> **Exercise instructions**:
Lines after the one containing "loaded, the registers" are to be omitted; print exactly each line from the start of the records up to and including it.
==================================================
(* ===== verification/Syscalls.v ===== *)
(** * System calls from end to end

    A call of a program goes through [isr80h_handler]: the kernel's pages are
    loaded, the registers saved in the task, the command found by its number
    and run, and the task's pages loaded again.  The theorems put the
    components together for registration and dispatch, and for the commands
    that only compute, allocate or read the keyboard. *)
From S2P Require Import Prelude Config Memory CString Heap KHeap Paging Terminal PathParser Disk Fat16 File Elf Kernel Task Process ProcessMem ProcessEnd Idt Keyboard Isr80h.

(** ** Registration *)

(** The command of a number. *)
Definition command_of (n : Z) : option command :=
  if n =? 0 then Some command0_sum else if n =? 1 then Some command1_print
  else if n =? 2 then Some command2_getkey else if n =? 3 then Some command3_putchar
  else if n =? 4 then Some command4_malloc else if n =? 5 then Some command5_free
  else if n =? 6 then Some command6_process_load_start
  else if n =? 7 then Some command7_invoke_system_command
  else if n =? 8 then Some command8_get_program_arguments
  else if n =? 9 then Some command9_exit else None.

Definition with_commands (l : list (option command)) (k : kernel) : kernel :=
  with_tables (interrupt_callbacks k) l k.

(** The table as registration leaves it. *)
Definition all_commands : list (option command) :=
  (fun n => command_of (Z.of_nat n)) <$> seq 0 1024.

Lemma register_command_eq n c k : 0 <= n < 1024 -> isr80h_commnads k !! Z.to_nat n = Some None ->
  isr80h_register_command n c k =
    Ret tt (with_commands (<[Z.to_nat n := Some c]> (isr80h_commnads k)) k).
Proof.
  intros Hn E. unfold isr80h_register_command, LIEBE_OS_ISR80H_MAX_COMMANDS.
  rewrite (proj2 (Z.ltb_ge n 0)), (proj2 (Z.leb_gt 1024 n)) by lia. cbn [orb].
  unfold bind, ret, gets. by rewrite E.
Qed.

Lemma command_of_out n : ~ (0 <= n < 10) -> command_of n = None.
Proof. intros Hn. unfold command_of. repeat (case_bool; [lia|]). done. Qed.

Lemma all_commands_lookup n : 0 <= n < 1024 -> all_commands !! Z.to_nat n = Some (command_of n).
Proof.
  intros Hn. unfold all_commands. rewrite list_lookup_fmap, lookup_seq_lt by lia. cbn.
  by rewrite Z2Nat.id by lia.
Qed.

(** The ten entries, one after the other. *)
Lemma register_all k : isr80h_commnads k = replicate (Z.to_nat 1024) None ->
  isr80h_register_commands k = Ret tt (with_commands all_commands k).
Proof.
  intros E. destruct k as [f pg ds kc ct th tt' cp ps kh kl cb cmds]. cbn [isr80h_commnads] in E. subst cmds.
  by vm_compute.
Qed.

(** ** The path of a call *)

(** The word [w] of the user's stack, [i] words above its pointer [sp], in
    pages other than the task object's. *)
Definition user_arg (m : mem) (dir task sp i w : Z) : Prop :=
  exists p : Z -> Z, (forall j, 0 <= j < 4 -> maps m dir (u32 (sp + 4 * i + j)) (p j) /\
      (p j < task \/ task + 4096 <= p j)) /\
    w = rd m (p 0) + 256 * rd m (p 1) + 65536 * rd m (p 2) + 16777216 * rd m (p 3).

(** The bytes of a process's objects and page tables, and a byte apart from
    them that the allocator does not hold back either. *)
Definition process_byte (m : mem) (process task chunk dir a : Z) : Prop :=
  space m dir a \/ task <= a < task + 4096 \/ chunk <= a < chunk + 4096 \/
  process <= a < process + process_span.
Definition kernel_byte `{KAllocator} (m : mem) (process task chunk dir a : Z) : Prop :=
  owned m a /\ ~ process_byte m process task chunk dir a.

(** What holds when a program makes a call. *)
Record calling `{KAllocator} (k : kernel) (process task chunk dir : Z) (ts : list Z) (frame : Z) : Prop := {
  cl_current : current_task k = task;
  cl_process : ld32 (kmem k) (task + task_process) = process;
  cl_ok : process_ok (kmem k) process task chunk dir ts;
  cl_frame : forall a, frame <= a < frame + 52 -> kernel_byte (kmem k) process task chunk dir a;
  cl_kernel : forall a, kernel_chunk k <= a < kernel_chunk k + 4 -> kernel_byte (kmem k) process task chunk dir a;
  cl_commands : isr80h_commnads k = all_commands }.

(** Back in the program: on its pages and selectors, with its registers saved
    and the frame the processor returns through as it was. *)
Record returned (k k' : kernel) (task dir frame : Z) : Prop := {
  rt_cr3 : cr3 (paging k') = dir;
  rt_ds : data_segment k' = 0x23;
  rt_task : current_task k' = task;
  rt_saved : forall r f, (r, f) ∈ saved_registers -> ld32 (kmem k') (task + 4 + r) = ld32 (kmem k) (frame + f);
  rt_frame : forall a, frame <= a < frame + 52 -> rd (kmem k') a = rd (kmem k) a }.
==================================================
> **Result**:
(* ===== verification/Syscalls.v ===== *)
(** * System calls from end to end

    A call of a program goes through [isr80h_handler]: the kernel's pages are
    loaded, the registers saved in the task, the command found by its number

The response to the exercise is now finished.